Information on reporting rape to the SAPS
Here is the usual procedure to follow if you want to make a case because someone has raped you:
1. You can go to the nearest police station. You can take someone with you that you trust if you want to.
2. Tell the person at the front desk you want to report a rape case.
3. You should be taken to a private room where a volunteer will be available to support you and explain the procedures in a private room away from the charge office. You can take someone with you that you trust if you want to.
4. A policewoman will take a brief statement in that private room but sometimes, because there are fewer women in the SAPS, women are not available and a male officer will take your statement. Your statement is a description in your words of what happened in as much detail as possible.
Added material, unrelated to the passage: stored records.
(** * The flashcard generator ([flashcard_generator.py],
      [console_flashcard_maker.py], [aiResponse.py])

    A shallow embedding of [FlashCardGenerator], the PDF layout engine, and
    of the properties its specification states about it, and of the
    console tool that asks a model for the cards.

    - [Py]: the Python values and primitive operations the class uses
      (exceptions, [int] as [Z], [float] as binary64, list indexing).
    - [Re]: [re.sub] for the three patterns of [_parse_markdown].
    - [ReportLab]: the drawing backend, as a recorder of the calls it
      receives (units and page sizes, canvas pages, frames, paragraphs),
      with the paragraph texts and the paths it refuses as a [backend].
    - [FlashCardGenerator]: the class itself, method by method, over a state
      made of the instance, the standard output and the files written.
    - [Console]: [geminiResponse] and [generate_flashcards_with_gemini],
      over what the service, the clock and [json.loads] answer.

    The definitions the statements need come next, then the properties:
    the setters, the empty deck, the markup translation, the card
    dimensions, the pagination and the placement of the cells,
    [generate_pdf], and the retries and the cards of the console tool. *)

From Stdlib Require Import ZArith List String Ascii Bool Lia Floats DecimalString.
Import ListNotations.

Set Warnings "-inexact-float".

#[local] Open Scope string_scope.
#[local] Open Scope list_scope.
#[local] Open Scope Z_scope.

(* ===================================================================== *)
(** ** Python values and primitive operations *)
(* ===================================================================== *)

Module Py.

(** The built-in exceptions the modelled code can raise, each with its
    message. *)
Inductive exn : Type :=
| ValueError (msg : string)
| ZeroDivisionError (msg : string)
| OverflowError (msg : string)
| IndexError (msg : string)
| OSError (msg : string).

(** What evaluating a piece of Python does: it returns a value, raises, or
    is still running when the step budget of the enclosing [while] is
    used up. *)
Inductive outcome (A : Type) : Type :=
| Returns (a : A)
| Raises (e : exn)
| OutOfFuel.

Arguments Returns {A} a.
Arguments Raises {A} e.
Arguments OutOfFuel {A}.

Definition bind {A B : Type} (m : outcome A) (k : A -> outcome B) : outcome B :=
  match m with
  | Returns a => k a
  | Raises e => Raises e
  | OutOfFuel => OutOfFuel
  end.

(** *** [int] and [float] *)

(** The least magnitude that [float(n)] cannot represent: integers are
    rounded to nearest-even, so everything from [2^1024 - 2^970] on rounds
    to [2^1024]. *)
Definition float_int_bound : Z := 2 ^ 1024 - 2 ^ 970.

(** Conversion of an [int] operand in mixed arithmetic ([int * float],
    [float / int]). *)
Definition float_of_int (n : Z) : outcome float :=
  if Z.abs n <? float_int_bound
  then Returns (SF2Prim (binary_normalize prec emax n 0 false))
  else Raises (OverflowError "int too large to convert to float").

(** The integer nearest to a finite float in the direction [round] picks
    ([Z.quot] toward zero, [Z.div] toward minus infinity). *)
Definition integral (round : Z -> Z -> Z) (s : bool) (m : positive) (e : Z) : Z :=
  let sm := if s then Z.neg m else Z.pos m in
  if 0 <=? e then sm * 2 ^ e else round sm (2 ^ (- e)).

(** [int(x)] on a float: truncation toward zero. *)
Definition int_of_float (x : float) : outcome Z :=
  match Prim2SF x with
  | S754_nan => Raises (ValueError "cannot convert float NaN to integer")
  | S754_infinity _ => Raises (OverflowError "cannot convert float infinity to integer")
  | S754_zero _ => Returns 0
  | S754_finite s m e => Returns (integral Z.quot s m e)
  end.

(** [math.floor(x)]: the mathematical floor, the function the
    specification names. *)
Definition floor_of_float (x : float) : outcome Z :=
  match Prim2SF x with
  | S754_nan => Raises (ValueError "cannot convert float NaN to integer")
  | S754_infinity _ => Raises (OverflowError "cannot convert float infinity to integer")
  | S754_zero _ => Returns 0
  | S754_finite s m e => Returns (integral Z.div s m e)
  end.

(** [x / y] on floats. *)
Definition truediv (x y : float) : outcome float :=
  if PrimFloat.eqb y 0%float
  then Raises (ZeroDivisionError "float division by zero")
  else Returns (x / y)%float.

(** [x / n] with [n] an [int]. *)
Definition truediv_int (x : float) (n : Z) : outcome float :=
  bind (float_of_int n) (truediv x).

(** [n * x] with [n] an [int]. *)
Definition mul_int (n : Z) (x : float) : outcome float :=
  bind (float_of_int n) (fun fn => Returns (fn * x)%float).

(** [a // b] and [a % b] on [int]: floor division, the remainder takes the
    sign of the divisor, as [Z.div] and [Z.modulo] do. *)
Definition floordiv (a b : Z) : outcome Z :=
  if b =? 0 then Raises (ZeroDivisionError "integer division or modulo by zero")
  else Returns (a / b).

Definition mod_ (a b : Z) : outcome Z :=
  if b =? 0 then Raises (ZeroDivisionError "integer division or modulo by zero")
  else Returns (a mod b).

(** *** Sequences and strings *)

Definition len {A : Type} (l : list A) : Z := Z.of_nat (List.length l).

(** [l[i]]: a negative index counts from the end. *)
Definition getitem {A : Type} (l : list A) (i : Z) : outcome A :=
  let j := if i <? 0 then i + len l else i in
  if j <? 0 then Raises (IndexError "list index out of range")
  else match nth_error l (Z.to_nat j) with
       | Some a => Returns a
       | None => Raises (IndexError "list index out of range")
       end.

(** [range(n)]. *)
Definition range (n : Z) : list Z := map Z.of_nat (seq 0 (Z.to_nat n)).

(** Truth value of a string: non-empty. *)
Definition truthy (s : string) : bool :=
  match s with EmptyString => false | String _ _ => true end.

(** [str(n)] on an [int]. *)
Definition str_of_int (n : Z) : string := NilZero.string_of_int (Z.to_int n).

(** [for x in l: body], the loop variables threaded as [s]. *)
Fixpoint for_each {A S : Type} (l : list A) (body : A -> S -> outcome S) (s : S)
  : outcome S :=
  match l with
  | [] => Returns s
  | x :: l' => bind (body x s) (for_each l' body)
  end.

(** [while cond: body], run for at most [fuel] iterations. *)
Fixpoint while {S : Type} (fuel : nat) (cond : S -> bool) (body : S -> outcome S)
  (s : S) : outcome S :=
  if cond s then
    match fuel with
    | O => OutOfFuel
    | S fuel' => bind (body s) (while fuel' cond body)
    end
  else Returns s.

End Py.

Import Py.

Declare Scope py_scope.
Delimit Scope py_scope with py.
Notation "x <- m ;; k" := (Py.bind m (fun x => k))
  (at level 61, m at next level, right associativity) : py_scope.
Notation "' pat <- m ;; k" := (Py.bind m (fun x => match x with pat => k end))
  (at level 61, pat pattern, m at next level, right associativity) : py_scope.

(* ===================================================================== *)
(** ** [re.sub] for a delimiter pair around a lazy group *)
(* ===================================================================== *)

(** The three patterns of [_parse_markdown] have one shape: a literal
    delimiter [d], the lazy group [(.*?)], and [d] again, with the template
    [<t>\1</t>]. Strings are [string]s over [ascii]; the only characters the
    patterns tell apart are those of [d] and the newline, which [.] does not
    match. *)
Module Re.

Definition newline : ascii := "010"%char.

(** [s[n:]]. *)
Fixpoint drop (n : nat) (s : string) : string :=
  match n, s with
  | O, _ => s
  | S _, EmptyString => EmptyString
  | S n', String _ s' => drop n' s'
  end.

(** [(.*?)d] matched at the start of [s]: the group grows one character at
    a time, never over a newline, and stops at the first position where
    [d] follows. Returns the group and what follows the closing [d]. *)
Fixpoint lazy_group (d s : string) : option (string * string) :=
  if String.prefix d s then Some (EmptyString, drop (String.length d) s)
  else match s with
       | EmptyString => None
       | String c s' =>
           if Ascii.eqb c newline then None
           else match lazy_group d s' with
                | Some (g, r) => Some (String c g, r)
                | None => None
                end
       end.

(** [d(.*?)d] matched at the start of [s]. *)
Definition match_at (d s : string) : option (string * string) :=
  if String.prefix d s then lazy_group d (drop (String.length d) s) else None.

(** [re.sub] scanning left to right: a match is replaced by the group
    between [opening] and [closing] and the scan resumes after it; where
    the pattern does not match, the character is copied. [fuel] bounds
    the number of scan steps. *)
Fixpoint sub_from (fuel : nat) (d opening closing s : string) : string :=
  match fuel with
  | O => s
  | S fuel' =>
      match s with
      | EmptyString => EmptyString
      | String c s' =>
          match match_at d s with
          | Some (g, r) =>
              (opening ++ g ++ closing ++ sub_from fuel' d opening closing r)%string
          | None => String c (sub_from fuel' d opening closing s')
          end
      end
  end.

(** [re.sub(d(.*?)d, opening \1 closing, s)]: every scan step consumes at
    least one character, so [length s] steps are enough. *)
Definition sub (d opening closing s : string) : string :=
  sub_from (String.length s) d opening closing s.

End Re.

(* ===================================================================== *)
(** ** The drawing backend *)
(* ===================================================================== *)

(** ReportLab is an external library: it is modelled by the constants the
    generator imports, by a canvas that records the drawing calls it
    receives, page by page, and by what the library can refuse: the text
    of a paragraph, which [Paragraph] parses as markup when it is built,
    and the path of the file, which [save] opens. What it refuses is not in
    the repository: it is the [backend], and the properties hold for every
    backend. *)
Module ReportLab.

(** [reportlab.lib.units] and [reportlab.lib.pagesizes]. *)
Definition inch : float := 72.
Definition cm : float := inch / 2.54.
Definition mm : float := cm * 0.1.
Definition A4 : float * float := (210 * mm, 297 * mm)%float.

(** [reportlab.lib.enums]. *)
Definition TA_CENTER : Z := 1.
(** * The event indexing engine of evm-tvl-aggregator

    A shallow embedding of [internal/indexer] (processors.go, models.go,
    indexer.go and storage.go) and of the few functions of go-ethereum and of
    the Go runtime that this package calls, followed by the properties of the
    engine: log decoding, dispatch to the registered processors, the window
    generator of the historical scanner, the start-block resolution and the
    two storage back ends.

    Conventions.
    - A [uint64] is a [Z] in [0, 2^64); additions and subtractions of the
      source are written with their wrap-around ([U64.add], [U64.sub]).
    - A byte slice is a [list byte]; fixed-size arrays ([common.Hash],
      [common.Address]) are byte lists too.
    - A Go call returns an [outcome]: a value, an [error], or a run-time
      panic (index or slice bound out of range).
    - A Go map ranged over by [for ... range] has no fixed iteration order:
      functions that range over a map take the order of that traversal as an
      argument, and [range_order] says which orders a map allows. *)

From Stdlib Require Import ZArith.
From Stdlib.Strings Require Import Ascii Byte.
From stdpp Require Import gmap strings list fin_maps pretty.

Open Scope Z_scope.

(* ===================================================================== *)
(** ** Machine integers *)
(* ===================================================================== *)

Module U64.
Definition modulus : Z := 2 ^ 64.
Definition wrap (z : Z) : Z := z mod modulus.
Definition add (a b : Z) : Z := wrap (a + b).
Definition sub (a b : Z) : Z := wrap (a - b).
Definition in_range (z : Z) : Prop := 0 ≤ z < modulus.
End U64.

(* ===================================================================== *)
(** ** Bytes and byte slices *)
(* ===================================================================== *)

Global Instance byte_eq_dec : EqDecision byte := Byte.byte_eq_dec.

Global Instance byte_countable : Countable byte :=
  inj_countable' Ascii.ascii_of_byte Ascii.byte_of_ascii Ascii.byte_of_ascii_of_byte.

Definition byte_to_Z (b : byte) : Z := Z.of_N (Byte.to_N b).

Definition byte_of_Z (z : Z) : byte :=
  default "000"%byte (Byte.of_N (Z.to_N (z mod 256))).

(** [[]byte(s)] for a Go string. *)
Definition bytes_of_string (s : string) : list byte :=
  String.list_byte_of_string s.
The case now officially belongs to the Family, Child and Sexual Offences Unit (FCS Unit) who will send a detective to take on the docket. They are separate police units that specialise in investigating rape cases.
6. You can then go home but may be called in again by the FCS Unit detective for a more detailed statement at some point.
7. The perpetrator will then be arrested.
8. If you live together in the same house he will not be granted bail and will remain in prison until the end of his trial, which could take several years to conclude. If not he will have to undergo a bail hearing and released having paid a sum of money to adequately ensure that he will appear for trial at a later stage. A date for the trial will then be set.
9. The FCS Unit detectives will interview everyone concerned as part of their investigation including anyone who has information concerning the rape and most importantly the very first person you told.
This is a very brief outline of what should happen but things don't always turn out that way. As an organisation we can prepare you for what you can expect at every step of the way and support you through the process, which can be very long, difficult and traumatic.